Lotissements : il n’est pas nécessaire de régulariser les divisions de terrains en deux lots intervenues avant l’entrée en vigueur de l’ordonnance n° 2006-1527 du 8 décembre 2005 relatif aux permis de construire et autorisations d’urbanisme

Catégorie

Urbanisme et aménagement

Date

June 2016

Temps de lecture

3 minutes

CE 20 mai 2016 commune de Montigny-les-Metz, req. n° 382976, 382977, mentionné dans les tables du Recueil CE.

Par arrêté du 10 juillet 2008, le maire de Montigny-les-Metz a accordé un permis de construire à une société de promotion immobilière sur plusieurs parcelles de terrain aux fins d’édifier une maison d’habitation composée de deux logements, autorisation qui a été complétée par la délivrance de deux permis modificatifs en date des 5 juillet 2010 et 5 mai 2011.

Ces autorisations ont été contestées par trois riverains qui en ont demandé l’annulation devant le tribunal administratif de Strasbourg. Celui-ci a rejeté les recours avant que la cour administrative d’appel de Nancy n’infirme la décision en faisant droit à quatre des moyens dont se prévalait l’un des requérants à l’encontre de ces permis.

La commune et la société ont formé un pourvoi alléguant, notamment, que la cour aurait commis une erreur de droit en considérant que l’opération d’aménagement relevait du régime des lotissements dès lors qu’elle avait pour effet de « permettre la réalisation d’une opération de construction sur ces deux parcelles formant un seul lot à construire » (CAA Nancy 22 mai 2014 Mme C., req. n° 12NC01346).

Il importe de préciser que la division du terrain litigieux avait été réalisée en 2006, soit antérieurement à l’entrée en vigueur des dispositions de l’ordonnance du 8 décembre 2005 qui avait modifié la définition des lotissements en prévoyant à l’article L. 442-1 du code de l’urbanisme que ceux-ci se trouvaient constitués dès lors qu’une opération avait eu « pour effet la division d’une ou plusieurs propriétés foncières en vue de l’implantation d’un bâtiment ».
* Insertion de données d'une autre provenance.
(** What the specification says of a row and the row that replaces it. *)
Definition account_row_cleared (old new : bytes) : Prop :=
  exists row,
    deserializeAccountRow old = Ok row /\
    if acctType row =? accountDefault then
      exists arow row' arow',
        deserializeDefaultAccountRow row = Ok arow /\
        deserializeAccountRow new = Ok row' /\
        deserializeDefaultAccountRow row' = Ok arow' /\
        acctType row' = acctType row /\
        pubKeyEncrypted arow' = pubKeyEncrypted arow /\
        privKeyEncrypted arow' = [] /\
        nextExternalIndex arow' = nextExternalIndex arow /\
        nextInternalIndex arow' = nextInternalIndex arow /\
        name arow' = name arow
    else new = old.

Definition same_address_header (row row' : dbAddressRow) : Prop :=
  addrType row' = addrType row /\ account row' = account row /\
  addTime row' = addTime row /\ syncStatus row' = syncStatus row.

Definition address_row_cleared (old new : bytes) : Prop :=
  exists row,
    deserializeAddressRow old = Ok row /\
    if addrType row =? adtImport then
      exists irow row' irow',
        deserializeImportedAddress row = Ok irow /\
        deserializeAddressRow new = Ok row' /\
        deserializeImportedAddress row' = Ok irow' /\
        same_address_header row row' /\
        encryptedPubKey irow' = encryptedPubKey irow /\
        encryptedPrivKey irow' = []
    else if addrType row =? adtScript then
      exists srow row' srow',
        deserializeScriptAddress row = Ok srow /\
        deserializeAddressRow new = Ok row' /\
        deserializeScriptAddress row' = Ok srow' /\
        same_address_header row row' /\
        encryptedHash srow' = encryptedHash srow /\
        encryptedScript srow' = []
    else new = old.

(** Entries related row by row; nested buckets are left alone. *)
Definition entry_rel (R : bytes -> bytes -> Prop) (o o' : option node) : Prop :=
  match o, o' with
  | None, None => True
  | Some (Val v), Some (Val v') => R v v'
  | Some (Sub c), Some (Sub c') => c = c'
  | _, _ => False
  end.

(** *** upgradeToVersion5 *)

(** A tree of buckets migrateRecursively can move with the given bound on
    its recursion: no key is empty or repeated and nested buckets are
    fewer than [fuel] levels deep. *)
Fixpoint migratable (fuel : nat) (b : bucket) : bool :=
  match fuel with
  | O => false
  | S fuel' =>
      distinct (keys b) &&
      forallb (fun e =>
                 negb (is_nil (fst e)) &&
                 match snd e with
                 | Val _ => true
                 | Sub c => migratable fuel' c
                 end) b
  end.

(** The tree a bucket becomes when its entries are put, one after the
    other and nested buckets first, into a new bucket. *)
Fixpoint rebuilt (fuel : nat) (b : bucket) : bucket :=
  match fuel with
  | O => []
  | S fuel' =>
      fold_left
        (fun acc e =>
           put acc (fst e)
             match snd e with
             | Val v => Val v
             | Sub c => Sub (rebuilt fuel' c)
             end) b []
  end.

(** Keys in bolt's order: each key is below the keys after it. *)
Fixpoint ordered (l : list bytes) : bool :=
  match l with
  | [] => true
  | k :: t =>
      forallb (fun k' => match bytes_compare k k' with Lt => true | _ => false end) t
      && ordered t
  end.

Fixpoint in_key_order (fuel : nat) (b : bucket) : bool :=
  match fuel with
  | O => false
  | S fuel' =>
      ordered (keys b) &&
      forallb (fun e =>
                 match snd e with
                 | Val _ => true
                 | Sub c => in_key_order fuel' c
                 end) b
  end.

(** The bucket of the default scope. *)
Definition bip44 : path := [scopeBucketName; scopeToBytes KeyScopeBIP0044].
(** X12: in every report, Vegetation Management is recommended exactly when
    the vegetation index is above 0.6 with fuel moisture below 30, Create
    Fuel Breaks exactly when the slope is above 30 on a south-facing
    aspect, and Install Sprinkler System exactly when the score of the
    network is above 70; the weather and proximity scores never decide a
    recommendation. *)
Theorem report_recommendations (sqrt : Qc → Qc) (self : WildfireRiskModel)
    (now : string) (data : Dict) :
  match (calculate_risk_score sqrt self now data).2 with
  | Raise _ => True
  | Ok report =>
      let actions := action <$> recommendations report in
      ("Vegetation Management" ∈ actions
         ↔ (dec 6 1 < get data "ndvi" (num 0))%Qc
           ∧ (get data "fuel_moisture" (num 50) < num 30)%Qc)
      ∧ ("Create Fuel Breaks" ∈ actions
         ↔ (num 30 < get data "slope" (num 0))%Qc
           ∧ (num 135 ≤ get data "aspect" (num 0) ≤ num 225)%Qc)
      ∧ ("Install Sprinkler System" ∈ actions
         ↔ (num 70 < overall_risk_score report)%Qc)
      ∧ "Emergency Planning" ∈ actions
  end.
Proof.
  rewrite calculate_risk_score_outcome.
  destruct (reset_raises (scaler self)); [done|].
  destruct (_simulate_fire_spread data); [|done]. cbn.
  pose proof (recommended_actions (model self zeros)
                (num (_calculate_vegetation_risk data))
                (num (_calculate_weather_risk data))
                (num (_calculate_terrain_risk data))) as (Hv & Hs & Ht).
  cbv zeta in Hv, Hs, Ht.
  rewrite Hv, Hs, Ht, !num_gt, gt_spec.
  rewrite vegetation_risk_above_60, terrain_risk_above_50.
  split; [done|]. split; [done|]. split; [done|].
  rewrite generate_recommendations_concat, !fmap_app.
  rewrite !elem_of_app. do 3 right. apply list_elem_of_here.
Qed.
Lemma zrange_length (lo : Z) (n : nat) : length (zrange lo n) = n.
Proof. unfold zrange. now rewrite length_map, length_seq. Qed.

Lemma in_zrange (lo : Z) (n : nat) (z : Z) :
  In z (zrange lo n) <-> lo <= z < lo + Z.of_nat n.
Proof.
  unfold zrange. rewrite in_map_iff. split.
  - intros [i [E I]]. apply in_seq in I. lia.
  - intros B. exists (Z.to_nat (z - lo)). split; [lia|].
    apply in_seq. lia.
Qed.

Lemma nth_error_zrange (lo : Z) (n i : nat) :
  (i < n)%nat -> nth_error (zrange lo n) i = Some (lo + Z.of_nat i).
Proof.
  intros L. unfold zrange. rewrite nth_error_map.
  rewrite nth_error_seq. destruct (Nat.ltb_spec i n); [reflexivity | lia].
Qed.

Lemma NoDup_zrange (lo : Z) (n : nat) : NoDup (zrange lo n).
Proof.
  revert lo. induction n as [|n IH]; intros lo.
  - constructor.
  - rewrite zrange_S. constructor; [|apply IH].
    rewrite in_zrange. lia.
Qed.

Lemma in_grid (x0 y0 : Z) (cols rows : nat) (px py : Z) :
  In (px, py) (grid x0 y0 cols rows) <->
  x0 <= px < x0 + Z.of_nat cols /\ y0 <= py < y0 + Z.of_nat rows.
Proof.
  unfold grid. rewrite in_flat_map. split.
  - intros [r [Ir Ip]]. apply in_map_iff in Ip. destruct Ip as [q [E Iq]].
    inversion E; subst. apply in_zrange in Ir. apply in_zrange in Iq. lia.
  - intros [Bx By]. exists py. split; [now apply in_zrange|].
    apply in_map_iff. exists px. split; [reflexivity | now apply in_zrange].
Qed.
(** * The debugger event channel and the test runner of the C# extension

    A shallow embedding of

    - [DebugEventListener] (the event-bus revision, first unit of
      [src/unnamed/part_001]),
    - the earlier revision of the same class (second unit of
      [src/unnamed/part_001], repeated inside
      [src/src/features/documentSymbolProvider.ts]), and
    - [TestRunner] ([src/unnamed/part_002]), and
    - the providers of document symbols, code lenses and hover texts
      ([src/src/features/documentSymbolProvider.ts]),

    followed by the properties the specification states about them and
    by further properties read off the code.

    Conventions of the embedding.

    - Objects with identity (listener instances, servers) live in a store
      and are named by their index; the static field [s_activeInstance]
      is a field of the world.
    - A method is a function on worlds.  [this] is what the call binds
      it to: the instance where the method is called on it; the
      [net.Server] in [_configureSocket], which [start] hands to
      [net.createServer] without binding it; [undefined] in
      [_removeSocketFileIfExists], which [start] hands to [then] without
      binding it.  [_eventBus] is read as a Node [EventEmitter].
    - Everything Node, the file system or the upstream server decides
      (whether [listen] succeeds, when and with which argument a
      callback runs, what a request returns) is an input of the model.
    - Continuations of promises that are already settled run within the
      step that settled them; client callbacks are opaque and only
      recorded. *)

From Stdlib Require Import ZArith List Lia Strings.Byte Strings.Ascii.
From stdpp Require Import base option list strings pretty gmap.

(** ** JavaScript values and promises *)

Module Js.

(** The values that reach client callbacks here. *)
#[warnings="-register-all"] Inductive Value :=
| Number (n : Z)
| Array (items : list Value).

(** What a promise is rejected with, or what a [throw] carries. *)
Inductive Reason :=
| Undefined                      (* reject(undefined) *)
| Text (s : string)              (* reject(err.message) *)
| Error (message : string)       (* new Error(message) *)
| TypeError (message : string).  (* raised by the engine *)

(** [`${reason}`] in a template literal.  For an error object this is
    [Error.prototype.toString]: the name alone when the message is
    empty, otherwise the name, a colon and the message. *)
Definition toString (r : Reason) : string :=
  match r with
  | Undefined => "undefined"
  | Text s => s
  | Error EmptyString => "Error"
  | Error m => "Error: " +:+ m
  | TypeError EmptyString => "TypeError"
  | TypeError m => "TypeError: " +:+ m
  end.

Inductive Settled :=
| Fulfilled
| Rejected (r : Reason).

Inductive Promise :=
| Pending
| Done (s : Settled).

(** [resolve()] and [reject(r)] only act on a pending promise. *)
Definition settle (s : Settled) (p : Promise) : Promise :=
  match p with
  | Pending => Done s
  | Done _ => p
  end.

End Js.

(** ** The packet codec ([../coreclr-debug/debuggerEventsProtocol]) *)

Module DebuggerEventsProtocol.

(** Modelled from the spec: the module [debuggerEventsProtocol] is not
    among the sources.  The event names it exports. *)
Inductive EventType :=
| ProcessLaunched
| DebuggingStopped.

(** Modelled from the spec: the tagged union of decoded events (section 3
    of the specification). *)
Inductive DebuggerEvent :=
| ProcessLaunchedEvent (targetProcessId : Z)
| DebuggingStoppedEvent.

Definition eventType (e : DebuggerEvent) : EventType :=
  match e with
  | ProcessLaunchedEvent _ => ProcessLaunched
  | DebuggingStoppedEvent => DebuggingStopped
  end.

Inductive DecodeError := MalformedPacket.

(** Four bytes, least significant first. *)
Definition readUInt32LE (b0 b1 b2 b3 : byte) : Z :=
  Z.lor (Z.of_N (Byte.to_N b0))
    (Z.lor (Z.shiftl (Z.of_N (Byte.to_N b1)) 8)
       (Z.lor (Z.shiftl (Z.of_N (Byte.to_N b2)) 16)
          (Z.shiftl (Z.of_N (Byte.to_N b3)) 24))).

Definition readInt32LE (b0 b1 b2 b3 : byte) : Z :=
  let u := readUInt32LE b0 b1 b2 b3 in
  if Z.testbit u 31 then (u - 2 ^ 32)%Z else u.

(** Modelled from the spec: [decodePacket] is not among the sources.
    Sections 4.1 and 6 of the specification: a 4-byte little-endian
    event type code (0 = ProcessLaunched, 1 = DebuggingStopped); for
    ProcessLaunched a 4-byte little-endian signed process id follows.
    Too few bytes or another code fail with [MalformedPacket]; bytes
    after the frame are not looked at.  [inr] stands for the exception
    the function throws. *)
Definition decodePacket (packet : list byte) : DebuggerEvent + DecodeError :=
  match packet with
  | t0 :: t1 :: t2 :: t3 :: payload =>
      let code := readUInt32LE t0 t1 t2 t3 in
      if (code =? 0)%Z then
        match payload with
        | p0 :: p1 :: p2 :: p3 :: _ =>
            inl (ProcessLaunchedEvent (readInt32LE p0 p1 p2 p3))
        | _ => inr MalformedPacket
        end
      else if (code =? 1)%Z then inl DebuggingStoppedEvent
      else inr MalformedPacket
  | _ => inr MalformedPacket
  end.

#[global] Instance EventType_eq_dec : EqDecision EventType.
Proof. solve_decision. Defined.

End DebuggerEventsProtocol.

(** ** Node's [EventEmitter], as far as the listener uses it *)

Module EventEmitter.
Import DebuggerEventsProtocol.

(** A client callback, known by its identity only. *)
Abbreviation Listener := nat.

(** The registrations of an emitter, oldest first. *)
Abbreviation t := (list (EventType * Listener)).

Definition addListener (event : EventType) (l : Listener) (bus : t) : t :=
  bus ++ [(event, l)].

(** Drops the first registration equal to [r]. *)
Fixpoint remove_first (r : EventType * Listener) (bus : t) : t :=
  match bus with
  | [] => []
  | r' :: rest => if decide (r' = r) then rest else r' :: remove_first r rest
  end.

(** [removeListener] removes at most one registration, the most recently
    added one. *)
Definition removeListener (event : EventType) (l : Listener) (bus : t) : t :=
  rev (remove_first (event, l) (rev bus)).

(** The callbacks [emit(event, ...)] calls, in the order it calls them. *)
Definition listeners (event : EventType) (bus : t) : list Listener :=
  map snd (filter (λ r, r.1 = event) bus).

End EventEmitter.

(** ** [DebugEventListener], event-bus revision
    (first unit of [src/unnamed/part_001]) *)

Module DebugEventListener.
Import DebuggerEventsProtocol.

(** Identity of a [DebugEventListener] object and of a [net.Server]. *)
Abbreviation InstId := nat.
Abbreviation ServerId := nat.

(** The fields of an instance.  [_serverSocket] is declared without an
    initialiser, so it holds [undefined] ([None]) until [start] assigns
    it; nothing ever assigns [null]. *)
Record Instance := {
  _eventBus : EventEmitter.t;
  _pipePath : string;
  _serverSocket : option ServerId;
  _isClosed : bool
}.

(** Who consumes the promise a call of [close] returns. *)
Inductive Cont :=
| Dropped                (* _onDebuggingStopped ignores it *)
| Caller                 (* a client holds it *)
| StartOf (j : InstId).  (* start() of [j] chained its steps on it *)

(** The callback handed to [server.close], waiting to be run. *)
Record CloseCallback := {
  cc_this : InstId;
  cc_server : ServerId;
  cc_cont : Cont
}.

(** One call of [_startListening]: the server, the [start] it belongs
    to, its local [isStarted] and the promise it returned. *)
Record Listen := {
  l_server : ServerId;
  l_start : InstId;
  isStarted : bool;
  l_promise : Js.Promise
}.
Sous l’empire des « anciennes » dispositions, seules les divisions dont étaient issus plus de deux lots étaient des lotissements (CE 21 juillet 1989 SCI « du moulin de Chabiague », req. n° 75176, mentionné dans les tables du recueil CE).

La cour avait écarté ces dispositions au profit des nouvelles, au motif qu’elles étaient celles applicables à la date de la demande de permis de construire déposée en 2008.

C’est le raisonnement que censure en l’espèce le Conseil d’Etat.

Après avoir constaté que les règles applicables à la demande de permis de construire étaient effectivement soumises l’article L. 442-1 du code de l’urbanisme issue de l’ordonnance du 8 décembre 2005, la haute juridiction juge que « ces dispositions n’ont eu ni pour objet, ni pour effet de subordonner à une autorisation ou à une déclaration les divisions foncières opérées antérieurement à leur entrée en vigueur et qui n’étaient pas alors soumises à une telle autorisation ou déclaration ».

En conséquence, « en jugeant que la division en deux lots de la parcelle cadastrée n°10, destinée à permettre la réalisation d’une opération de construction sur le lot formé des parcelles cadastrées n°s 186 et 187, constituait à elle seule un lotissement soumis, en vertu des dispositions réglementaires prises pour l’application de l’article L. 442-1 du code de l’urbanisme, à une déclaration préalable, alors même qu’elle avait relevé que cette division avait été effectuée en 2006, soit antérieurement à l’entrée en vigueur de ces dispositions et à une date où une division en deux lots n’était pas constitutive d’un lotissement en vertu des dispositions précitées de l’article R* 315-1 du code de l’urbanisme, la cour a commis une erreur de droit ».

La décision apparaît logique : en considérant que le pétitionnaire aurait dû joindre à sa demande la déclaration préalable autorisant la division du terrain, l’arrêt de la cour a en effet appliqué rétroactivement une règle nouvelle à une situation révolue, et ce, alors même qu’à la date de la division en 2006, celle-ci était dispensée de tout formalité. Cela conduisait donc à, pour reprendre les termes du rapporteur public Jean Lessi, « sinon porter atteinte à des droits acquis, du moins remettre en cause, une situation définitivement constituée du point de vue de sa régularité (…) [et] faire basculer dans l’illégalité un opérateur qui avait pu légitimement s’abstenir de déclarer une opération régulière ».

L’arrêt confirme cependant la solution du juge d’appel dès lors que les trois autres motifs d’illégalité tirés de la méconnaissance du règlement du PLU de la commune étaient bien constitués en l’espèce.